Camp Grounded, Marble Falls, Texas, October 12, 2015. Photo credit: Daniel Johnston (Troubador)/Camp Grounded

Last weekend, I was camp counselor for the 8th time at Camp Grounded, a summer camp for adults in Marble Falls, deep in the heart of Texas, where we don’t use digital technology, we tell time in inches instead of minutes, we don’t talk about age, we don’t talk about work, we don’t use drugs or booze, and we call people by camp nicknames instead of their real names.

As someone who spends way too much of my life staring at a screen, the experience was profound, and I learned a lot more from watching 130 adults with names like Mr. Love Buxx, Sunbeam, Bricky St. James, E. Nuff, Tex, Foxy, Butterfly, Sticks, In Process, Pork Belly, Hubba Hubba, Stan, Furless, Cuz, and Lucky Pi, become their best selves, than I could have ever learned from checking my Facebook feed 45 times a day. So, instead of reading the 456,249th article comparing Bernie and Hillary, wanting to puke at the 8,786,453rd mention of Donald Trump saying something ignorant, watching 6 cat videos, and being late to like the totally adorable first pics of my friends’ new babies on Facebook (oddly enough, the babies didn’t seem to mind — we cool — I’m still getting invited to the bris), I got to be a counselor for 18 grown men in Fox Village.
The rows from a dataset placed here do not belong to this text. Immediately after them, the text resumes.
(** Reconciliation refuses nothing it was not meant to refuse: with valid configuration,
    distinct evidence, a record of the configured authority, a previous roster the record
    retains, and a candidate (if there is one) that is admissible, it returns a proposal; none
    of the checks of the values it builds itself can fail. *)
Theorem reconcile_total now max_workers cluster issuer candidate previous water l :
  is_identity cluster = true → is_identity issuer = true → 1 <= max_workers <= MAX_ROSTER_WORKERS →
  (∀ s, candidate = Some s → snapshot_ok s) → previous_ok previous →
  NoDup (evidence_key <$> l) → zlen l <= MAX_ROSTER_WORKERS →
  (∀ w, water = Some w → h_cluster_id w = cluster ∧ h_issuer_id w = issuer) →
  (∀ p, previous = Some p → retained_by now cluster issuer water p) →
  (∀ s, candidate = Some s → admissible now cluster issuer water previous s) →
  ∃ r, reconcile_membership (Inst <$> candidate) (PStr cluster) (PStr issuer) (Inst now) (Inst <$> previous)
    (Inst <$> water) (PInt max_workers) (Inst (Inst <$> l)) = Ok r.
Proof.
  intros Hcl His Hmax Hc Hp Hl Hlen Hw Hret Hadm. unfold reconcile_membership, _integer, _aware.
  rewrite !identity_ok by done. cbn [inst_of mbind res_bind].
  rewrite (bind_Ok _ _ max_workers) by by apply check_int_PInt.
  rewrite (bind_Ok _ _ water).
  2: { destruct water as [w|]; [|done]. destruct (Hw w eq_refl). cbn [fmap option_fmap option_map inst_of mbind res_bind].
       by rewrite (bind_Ok _ _ tt) by by apply authority_ok. }
  assert (∀ p, previous = Some p → generation p < _MAX_GENERATION) as Hgen by (intros p Hpr; apply (Hret p Hpr)).
  assert (∀ s, candidate = Some s → ∃ r,
    (next_water ← validate_high_water (Inst s) (Inst <$> water) (PStr cluster) (PStr issuer) (Inst now);
     snap ← inst_of ValueError "a verified membership snapshot is required" (Inst s);
     _ ← require (match previous with
                  | Some p => forallb (replaces (workers_by_id (s_workers (snapshot p)))) (s_workers snap)
                  | None => true
                  end) ValueError
           "member generation must advance for endpoint replacement and cannot roll back";
     apply_snapshot now max_workers false snap (Some next_water) previous (Inst (Inst <$> l))) = Ok r) as Hadmit.
  { intros s Hs. destruct (Hadm s Hs) as (? & ? & Ht & Hadv & Hrep).
    rewrite (bind_Ok _ _ (MkWater (s_cluster_id s) (s_issuer_id s) (s_generation s) (s_digest s))).
    2: { apply validate_high_water_spec; [by apply Hc|done..]. }
    cbn [inst_of mbind res_bind]. rewrite (bind_Ok _ _ tt).
    2: { apply require_true. destruct previous as [p|]; [by apply Hrep|done]. }
    unfold apply_snapshot. rewrite (proj2 (Z.leb_gt _ _)) by lia.
    apply place_snapshot_total; [done|by apply Hc|by apply binds_spec|done..]. }
  destruct previous as [p|]; cbn [fmap option_fmap option_map].
  - rewrite (bool_decide_ext _ (is_Some candidate)) by by rewrite fmap_is_Some.
    destruct (check_previous_total now cluster issuer (negb (bool_decide (is_Some candidate))) water p
      (Hp p eq_refl) (Hret p eq_refl)) as [[-> Hout]|[_ [r ->]]]; cbn [fmap res_fmap mbind res_bind]; [|by exists r].
    cbn [fmap option_fmap option_map fst]. destruct candidate as [s|]; [by apply Hadmit|].
    destruct (Hout eq_refl) as (w & -> & Hb). unfold apply_snapshot.
    destruct (s_expires_at (snapshot p) <=? now).
    + apply expire_all_total; [by apply Hp|done..|by apply Hgen].
    + destruct (Hp p eq_refl) as [Hs _]. by apply place_snapshot_total.
  - cbn [mbind res_bind fmap option_fmap option_map]. destruct candidate as [s|]; [by apply Hadmit|]. by eexists.
Qed.

(** ** Stability *)

(** A member placed by one pass is placed the same way by the next. *)
Lemma place_again now previous old proofs w m ros :
  place now previous old proofs w = (lifecycle_state m, evidence m, true) →
  advertisement m = w → lifecycle_state m ≠ "expired" → now < s_expires_at (snapshot ros) →
  place now (Some ros) (Some m) proofs w = (lifecycle_state m, evidence m, true).
Proof.
  intros Hp <- Hst Hexp. unfold place in *.
  assert (is_same_incarnation now (Some ros) (Some m) (advertisement m) = true) as ->.
  { cbn. rewrite bool_decide_eq_true_2 by done. apply String.eqb_neq in Hst as ->. cbn. by apply Z.ltb_lt. }
  destruct (is_same_incarnation now previous old (advertisement m)) eqn:Es.
  2: { exfalso. cbn in Hp. injection Hp as _ _ Hf. done. }
  set (offered := match proofs !! _key (advertisement m) with Some p => Some p | None => old ≫= evidence end) in *.
  set (state := if String.eqb (w_lifecycle_state (advertisement m)) "unhealthy" then _ else _) in *.
  assert (state ≠ "active") as Hna by (unfold state; by destruct (String.eqb _ _)).
  cbn [andb mbind option_bind] in Hp |- *. destruct (_ && negb (String.eqb state "unhealthy")) eqn:Ecur.
  - injection Hp as Hl He. assert (match proofs !! _key (advertisement m) with
      | Some p => Some p | None => evidence m end = offered) as ->.
    { rewrite <-He. unfold offered. by destruct (proofs !! _). }
    rewrite Ecur. by rewrite Hl, He.
  - injection Hp as Hl He. unfold offered in Ecur. rewrite <-He. destruct (proofs !! _key (advertisement m)) as [e|].
    + rewrite Ecur. by rewrite Hl.
    + cbn. by rewrite Hl.
Qed.

(** The lists of two passes over the same workers, when the first found every incarnation. *)
Lemma placed_again now previous proofs l ms ms' ros :
  (∀ k e, proofs !! k = Some e → evidence_key e = k) → previous_ok previous →
  NoDup (member_id <$> ms) → members ros = ms → now < s_expires_at (snapshot ros) →
  previous_ok (Some ros) → (∀ w, w ∈ l → same_incarnation now previous w = true) →
  Forall2 (λ w m, advertisement m = w ∧ member_ok m
    ∧ place now previous (old_by_id previous !! w_worker_id w) proofs w
      = (lifecycle_state m, evidence m, same_incarnation now previous w)) l ms →
  Forall2 (λ w m, advertisement m = w ∧ member_ok m
    ∧ place now (Some ros) (old_by_id (Some ros) !! w_worker_id w) proofs w
      = (lifecycle_state m, evidence m, same_incarnation now (Some ros) w)) l ms' →
  ms' = ms.
Proof.
  intros Hproofs Hp Hn Hros Hexp Hpros Hsame H1 H2. apply list_eq_Forall2.
  apply Forall2_same_length_lookup. split; [by rewrite <-(Forall2_length _ _ _ H1), (Forall2_length _ _ _ H2)|].
  intros i m' m Hm' Hm. destruct (Forall2_lookup_r _ _ _ _ _ H1 Hm) as (w & Hw & Hadv & _ & Hpl).
  destruct (Forall2_lookup_r _ _ _ _ _ H2 Hm') as (w' & Hw' & Hadv' & _ & Hpl').
  assert (w' = w) as -> by congruence. clear Hw'.
  rewrite Hsame in Hpl by by eapply list_elem_of_lookup_2.
  assert (old_by_id (Some ros) !! w_worker_id w = Some m) as Hold.
  { apply old_by_id_lookup; [done|]. cbn. rewrite Hros. split; [by eapply list_elem_of_lookup_2|].
    unfold member_id. by rewrite Hadv. }
  pose proof (place_spec now previous (old_by_id previous) proofs Hproofs
    (λ i o, old_members_ok previous i o Hp) _ _ _ _ Hpl) as (_ & Hst & _).
  rewrite Hold in Hpl'. eapply place_again in Hpl; [|done| |exact Hexp].
  - rewrite Hpl in Hpl'. destruct m, m'. cbn in *. congruence.
  - intros He. rewrite He in Hst. by apply mem_spec in Hst.
Qed.

Lemma incarnation_kept now previous proofs l ms ros w :
  (∀ k e, proofs !! k = Some e → evidence_key e = k) → previous_ok previous → previous_ok (Some ros) →
  members ros = ms → now < s_expires_at (snapshot ros) →
  Forall2 (λ w m, advertisement m = w ∧ member_ok m
    ∧ place now previous (old_by_id previous !! w_worker_id w) proofs w
      = (lifecycle_state m, evidence m, same_incarnation now previous w)) l ms →
  w ∈ l → same_incarnation now (Some ros) w = true.
Proof.
  intros Hproofs Hp Hpros Hros Hexp H Hin. apply list_elem_of_lookup in Hin as [i Hi].
  destruct (Forall2_lookup_l _ _ _ _ _ H Hi) as (m & Hm & Hadv & _ & Hpl). unfold same_incarnation.
  rewrite (proj2 (old_by_id_lookup (Some ros) (w_worker_id w) m Hpros)).
  2: { cbn. rewrite Hros. split; [by eapply list_elem_of_lookup_2|]. unfold member_id. by rewrite Hadv. }
  pose proof (place_spec now previous (old_by_id previous) proofs Hproofs
    (λ i o, old_members_ok previous i o Hp) _ _ _ _ Hpl) as (_ & Hst & _).
  cbn. rewrite Hadv, bool_decide_eq_true_2 by done. destruct (String.eqb_spec (lifecycle_state m) "expired") as [He|He].
  - rewrite He in Hst. by apply mem_spec in Hst.
  - cbn. by apply Z.ltb_lt.
Qed.

Lemma filter_nil {A} (f : A → bool) l : (∀ x, x ∈ l → f x = false) → List.filter f l = [].
Proof.
  induction l as [|x l IH]; intros H; [done|]. simpl. rewrite (H x) by by left. apply IH.
  intros y Hy. apply H. by right.
Qed.

(** The changes a pass that places the same members reports: none. *)
Lemma unchanged_lists ms ros :
  previous_ok (Some ros) → members ros = ms → newly_active ms (Some ros) = [] ∧ drained ms (Some ros) = [].
Proof.
  intros Hpros Hros. unfold newly_active, drained. split.
  - rewrite filter_nil; [done|]. intros m Hm.
    rewrite (proj2 (old_by_id_lookup (Some ros) (member_id m) m Hpros)) by (cbn; by rewrite Hros).
    apply andb_negb_r.
  - rewrite filter_nil; [done|]. cbn. rewrite Hros. intros m Hm.
    assert (_key (advertisement m) ∈ (_key ∘ advertisement) <$> ms) as Hin
      by by apply (list_elem_of_fmap_2 (_key ∘ advertisement)).
    by rewrite (proj2 (mem_spec _ _) Hin).
Qed.

(** Reconciliation comes to rest: once a pass over an admissible snapshot adds no worker,
    reconciling the same snapshot again, from the proposed roster and record, with the same
    evidence and at the same time, proposes exactly that roster and record again, at the same
    generation, and reports no addition, activation, drain or expiration. *)
Theorem reconcile_stable now max_workers cluster issuer snap previous water l r ros :
  is_identity cluster = true → is_identity issuer = true → 1 <= max_workers <= MAX_ROSTER_WORKERS →
  snapshot_ok snap → previous_ok previous → NoDup (evidence_key <$> l) → zlen l <= MAX_ROSTER_WORKERS →
  admissible now cluster issuer water previous snap →
  reconcile_membership (Some (Inst snap)) (PStr cluster) (PStr issuer) (Inst now) (Inst <$> previous)
    (Inst <$> water) (PInt max_workers) (Inst (Inst <$> l)) = Ok r →
  additions r = [] → roster r = Some ros → generation ros < _MAX_GENERATION →
  ∃ omitted_count,
  reconcile_membership (Some (Inst snap)) (PStr cluster) (PStr issuer) (Inst now) (Some (Inst ros))
    (Inst <$> high_water r) (PInt max_workers) (Inst (Inst <$> l))
  = Ok (MkReconciliation (Some ros) (high_water r) [] [] [] [] omitted_count).
Proof.
  intros Hcl His Hmax Hs Hp Hl Hlen (Hc1 & Hc2 & Ht & Hadv & _) H Hadd Hr Hgen.
  assert (∀ s, Some snap = Some s → snapshot_ok s) as Hso by by intros ? [= <-].
  apply (reconcile_inv now max_workers cluster issuer (Some snap)) in H; [|done..].
  destruct (outcome_roster _ _ _ _ _ _ _ _ Hp H Hr) as (_ & Hro & Hm & _).
  destruct H as [| | | |snap' w proofs ms [= <-] _ _ _ Hproofs Hpl]; try done.
  destruct Hpl as (Hall & Hroster & -> & Hb). cbn in Hadd, Hr. injection Hr as <-. cbn [high_water].
  set (ros := MkRoster snap ms (next_gen ms previous)) in *.
  assert (previous_ok (Some ros)) as Hpros by (intros ? [= <-]; by split).
  apply binds_spec in Hb as Hw.
  destruct (reconcile_total now max_workers cluster issuer (Some snap) (Some ros) (Some w) l) as [r' Hr']; try done.
  { intros ? [= <-]. by rewrite Hw. }
  { intros ? [= <-]. repeat (split; [done|]). split; [|split; [cbn; lia|done]]. exists w.
    rewrite Hw. cbn. split; [done|]. split; [lia|done]. }
  { intros ? [= <-]. do 2 (split; [done|]). split; [done|]. split.
    - intros ? [= <-]. rewrite Hw. cbn. auto.
    - intros ? [= <-]. apply forallb_forall. intros x Hx%list_elem_of_In. unfold replaces. cbn.
      destruct Hs as (_ & _ & _ & _ & _ & Hids & _).
      assert (workers_by_id (s_workers snap) !! w_worker_id x = Some x) as -> by by apply dict_by_lookup.
      rewrite Z.ltb_irrefl, String.eqb_refl. done. }
  cbn [fmap option_fmap option_map] in Hr' |- *. rewrite Hr'.
  apply (reconcile_inv now max_workers cluster issuer (Some snap) (Some ros) (Some w)) in Hr'; [|done..].
  destruct Hr' as [| | | |snap' w' proofs' ms' [= <-] _ _ _ Hproofs' Hpl']; try done.
  destruct Hpl' as (Hall' & _ & -> & Hb'). apply binds_spec in Hb' as Hw'.
  assert (proofs' = proofs) as -> by (unfold proofs_from in *; congruence).
  assert (∀ k e, proofs !! k = Some e → evidence_key e = k) as Hk by by intros; eapply proofs_from_key.
  apply roster_of_ok in Hro as (_ & _ & _ & Hn & _).
  assert (∀ x, x ∈ selected_workers max_workers false snap previous → same_incarnation now previous x = true) as Hsame.
  { intros x Hx. destruct (same_incarnation now previous x) eqn:E; [done|].
    assert (x ∈ @nil WorkerAdvertisement) as Hnil; [|by apply elem_of_nil in Hnil].
    rewrite <-Hadd. apply elem_of_filter_bool. by rewrite E. }
  assert (ms' = ms) as -> by (eapply (placed_again now previous proofs _ ms ms' ros); try done; cbn; lia).
  destruct (unchanged_lists ms ros Hpros eq_refl) as [-> ->].
  rewrite filter_nil.
  2: { intros x Hx. rewrite (incarnation_kept now previous proofs (selected_workers max_workers false snap previous) ms ros x);
       try done. cbn; lia. }
  eexists. rewrite Hw, Hw'. do 3 f_equal. unfold next_gen at 1, next_generation. cbn.
  by rewrite bool_decide_eq_true_2, Z.add_0_r by done.
Qed.

(** ** Examples *)

Module MembershipSample.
Here are a few life lessons learned at my 8th Camp Grounded.

You are enough.

All our lives, we are taught by society that we need to change. That we need to get better grades, that we need to get into a better school, that we need to make more money, that we need to be more successful, that we need to buy more shit. The truth is people don’t need to change as much as they need to be validated for who they really are. Camp Grounded’s director Fidget Wigglesworth often says, “you are exactly where you need to be.” You are also exactly who you should be. In my Fox Village closing circle, each of us took turns acknowledging each other, despite our flaws, despite our challenges, despite our imperfections. One by one, the rest of the group addressed someone and said, “Pork Belly: You Are Enough,” “Blue Bear: You Are Enough,” “Smiley: You Are Enough.” If you want to support your friends or your partner, instead of sending them a self-help book, or telling them to change their life, simply say, “Hey brother: You Are Enough.” It goes a long way.

Fuck should.

At the talent show, my dear friend and head counselor Honey Bear performed an original poem about how he was finally breaking through all the shoulds in his life and trying to focus on his truth. This is something we can all strive for. Shoulds are everywhere. “We should stay in this job, we should do what’s easy, we should make more money, we should get married tomorrow even we don’t want to, we should do what our friends are doing, we should plan more for the future.” Fuck should. I want to spend my days surrounded by people going after THEIR DREAMS, not someone else’s should.

We need more spaces free of W-talk (even and especially if your W is your passion).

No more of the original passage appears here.